Şeytanın elinde bir keçe, bir de süpürge varmış, maddi değil bunlar, enerjiden, normal gözlerin göreceği şey değil bunlar.
“Bunlar ne?” diyor evliya.
“Bu keçeyi kime güneş doğmadan önce koklatsam güneş doğmadan uyanamaz” diyor, “Bununlada ayakta işerse, paçalara sıçratırım!” diyor. “O herifi kırk sene boyunca uyurken bulamadım ve bir kere de ayakta işerken bulamadım, ne yaptıysam olmadı!” diyor.
Evliya soruyor, “Peki, o kişiyle beni kıyaslarsan, ben nasılım?” diyor, şeytan diyor ki, “Sen nesin, senin bir saatlik işin var!” diyor, “Seni yoldan çıkarmak kolay!” diyor, “Çıkarırsın!”, “Çıkaramazsın”, “Çıkarırsın”, “Çıkaramazsın” bir bahis oluyor aralarında.
Şeytan diyor ki, “Tamam, ben sana iki sene bedava çalışayım ama bir yaptırdığın işi ikinci kez yaptırmayacaksın, 2 yıl bana iş vereceksin, bunu başarırsan ben şeytanlıktan çıkacağım, başaramazsanda sen benim yoluma gelecek misin?”
Evliya düşünüyor, kabul ediyor, başlıyorlar, “Şunu yap gel!” diyor şeytana, gidip iki dakikada yapıp geliyor çünkü güçlü onlar enerjiden varlıklar. Adam eve dönüyor, ne iş verirse iki dakikada yapıyor şeytan. Evliya on dakika sonra iş bulamaz oluyor.
Yine, şeytanı bir yere yolluyor, o arada kara kara düşünüyor, bu durumu fark eden karısı soruyor; “Hayırdır, sende bir haller var?” Durumu karısına anlatıyor, şeytanla girdiği bahsi anlatıyor, karısı gülüyor; “Sen onu bana gönder bak, bana bir gözüksün, bak neler oluyor!”. Şeytan geliyor, evliya diyor ki; “Benim hanımın birkaç işi var, onları da görüver, ona da görünebilirsin mahsuru yok!” diyor.

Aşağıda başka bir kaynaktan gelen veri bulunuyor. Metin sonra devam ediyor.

(** * E-commerce analytics dashboard: the cleaning, segmentation and trend core

    A shallow embedding of [src/app.py]: [clean_data] (lines 83-106), the
    RFM segmentation of tab 2 (lines 212-238) and the weekly revenue trend
    of tab 1 (line 190), together with the pandas operations they call.

    Conventions of the embedding.
    - A DataFrame is an ordered list of named, typed columns, as pandas
      stores it: [object] columns hold strings or NaN, numeric columns hold
      numbers or NaN, [datetime64] columns hold timestamps or NaT.
    - Numbers are integers ([Z]): amounts are taken in an exact unit, for
      which the float64 arithmetic of pandas is exact.  Timestamps are
      nanoseconds since the epoch, as in [datetime64[ns]].
    - A Python exception is a value [Raise e] of the type [result].
    - The text parsers behind [pd.to_datetime] and [pd.to_numeric] are
      parameters of the development: every theorem holds for any parser. *)

From Stdlib Require Import ZArith String Ascii Bool List Lia Permutation Sorted.
From Stdlib Require Import DecimalString.
Import ListNotations.
Local Open Scope string_scope.
Local Open Scope list_scope.
Local Open Scope Z_scope.

(** ** Exceptions *)

Inductive exn : Type :=
| KeyError (missing : list string)
| ValueError (msg : string).

Inductive result (A : Type) : Type :=
| Ok (a : A)
| Raise (e : exn).

Arguments Ok {A} a.
Arguments Raise {A} e.

Definition bind {A B : Type} (r : result A) (k : A -> result B) : result B :=
  match r with
  | Ok a => k a
  | Raise e => Raise e
  end.

Notation "x <- r ;; k" := (bind r (fun x => k))
  (at level 61, r at next level, right associativity).

(** ** DataFrames *)

Inductive column : Type :=
| ObjectCol (xs : list (option string))
| NumberCol (xs : list (option Z))
| DatetimeCol (xs : list (option Z)).

Definition DataFrame : Type := list (string * column).

(** A value read at one position of a column; [NaN] also stands for NaT. *)
Inductive cell : Type :=
| NaN
| StrCell (s : string)
| NumCell (z : Z)
| TimeCell (t : Z).

Definition cell_eq_dec (a b : cell) : {a = b} + {a <> b}.
Proof.
  decide equality; first [apply string_dec | apply Z.eq_dec].
Defined.

Definition row_eq_dec : forall r1 r2 : list cell, {r1 = r2} + {r1 <> r2} :=
  list_eq_dec cell_eq_dec.

Definition opt_cell {A : Type} (f : A -> cell) (o : option A) : cell :=
  match o with
  | Some a => f a
  | None => NaN
  end.

Definition cells (c : column) : list cell :=
  match c with
  | ObjectCol xs => map (opt_cell StrCell) xs
  | NumberCol xs => map (opt_cell NumCell) xs
  | DatetimeCol xs => map (opt_cell TimeCell) xs
  end.

Definition col_length (c : column) : nat := length (cells c).

Definition nrows (df : DataFrame) : nat :=
  match df with
  | [] => 0%nat
  | (_, c) :: _ => col_length c
  end.

(** Every column of a DataFrame has the length of its index. *)
Definition wf (df : DataFrame) : Prop :=
  Forall (fun nc => col_length (snd nc) = nrows df) df.

(** The rows of a frame, each the list of its cells in column order. *)
Fixpoint rows (df : DataFrame) : list (list cell) :=
  match df with
  | [] => []
  | (_, c) :: df' =>
      match df' with
      | [] => map (fun x => [x]) (cells c)
      | _ :: _ => map (fun p => fst p :: snd p) (combine (cells c) (rows df'))
      end
  end.

(** [df[name]] and [name in df.columns]. *)
Fixpoint get_col (name : string) (df : DataFrame) : option column :=
  match df with
  | [] => None
  | (n, c) :: df' => if String.eqb n name then Some c else get_col name df'
  end.

Definition has_col (name : string) (df : DataFrame) : bool :=
  match get_col name df with
  | Some _ => true
  | None => false
  end.

(** [df[name] = c] for a column that exists. *)
Fixpoint set_col (name : string) (c : column) (df : DataFrame) : DataFrame :=
  match df with
  | [] => []
  | (n, c0) :: df' =>
      if String.eqb n name then (n, c) :: df' else (n, c0) :: set_col name c df'
  end.

(** Boolean indexing [xs[mask]]. *)
Fixpoint mask_select {A : Type} (m : list bool) (xs : list A) : list A :=
  match m, xs with
  | b :: m', x :: xs' =>
      if b then x :: mask_select m' xs' else mask_select m' xs'
  | _, _ => []
  end.

Definition select_col (m : list bool) (c : column) : column :=
  match c with
  | ObjectCol xs => ObjectCol (mask_select m xs)
  | NumberCol xs => NumberCol (mask_select m xs)
  | DatetimeCol xs => DatetimeCol (mask_select m xs)
  end.

Definition select_rows (m : list bool) (df : DataFrame) : DataFrame :=
  map (fun nc => (fst nc, select_col m (snd nc))) df.

(** [df.duplicated()]: a row is marked when an identical row precedes it
    (NaN equal to NaN, as pandas compares rows here). *)
Fixpoint duplicated_from (seen rs : list (list cell)) : list bool :=
  match rs with
  | [] => []
  | r :: rs' =>
      (if in_dec row_eq_dec r seen then true else false)
        :: duplicated_from (r :: seen) rs'
  end.

Definition duplicated (df : DataFrame) : list bool :=
  duplicated_from [] (rows df).

Definition drop_duplicates (df : DataFrame) : DataFrame :=
  select_rows (map negb (duplicated df)) df.

(** [notna] of a column, and the mask of [dropna(subset=...)]. *)
Definition is_some {A : Type} (o : option A) : bool :=
  match o with
  | Some _ => true
  | None => false
  end.

Definition notna (c : column) : list bool :=
  match c with
  | ObjectCol xs => map is_some xs
  | NumberCol xs => map is_some xs
  | DatetimeCol xs => map is_some xs
  end.

Fixpoint zip_and (m1 m2 : list bool) : list bool :=
  match m1, m2 with
  | a :: m1', b :: m2' => (a && b)%bool :: zip_and m1' m2'
  | _, _ => []
  end.

Fixpoint subset_mask (n : nat) (cs : list column) : list bool :=
  match cs with
  | [] => repeat true n
  | c :: cs' => zip_and (notna c) (subset_mask n cs')
  end.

Kadın şeytana iş veriyor, “Şu kilimleri ser bahçeye!” diyor, seriyor. Yedi, sekiz çuval kuş yemi varmış, “Götür bunları dök üzerine say!” diyor. Şeytan sinirleniyor bu sayma ile biter mi, kimin aklına gelir bunu yapmak.
Şeytan bunları sayarken bir ay geçiyor, sonra diyor ki; “Topla onları koy çuvala. Şimdi, şu susamları götür dök, onları say”. Susamları da saymaya başlıyor, aradan yine bir ay geçiyor.
Sonra kadının bir tane horozu varmış, horozunun kuyruğunda yaratılıştan yamuk bir tüy olur. Kadın o yamuk tüyü koparıyor ve şeytana veriyor; “Al bunu düzelt!” diyor. Şeytan uğraşıyor, uğraşıyor, ne yaparsa yapsın eski haline gelmiyor çünkü düzelmez. Şeytan “Pes!” diyor, tüyü alıyor doğruca, evliyanın yanına gidiyor. Diyor ki; “Ulan, dinsiz imansız adam, benden daha büyük şeytan varken, sen niye benimle uğraşıyorsun?” Tüyü de takıyor yakasına, kaybolup gidiyor.
——————-
NOT: Sohbetlerde işittiklerinizi veya okuduklarınızı kendi kendinize yapıp, vird haline getirmeyin, tasavvuf ehli iseniz mürşid veya vekile danışmadan günlük zikir dersine ekleme ya da çıkarma da yapmayın. Ama arasıra yapılmasında da mahzur olmadığını da belirtmek isteriz.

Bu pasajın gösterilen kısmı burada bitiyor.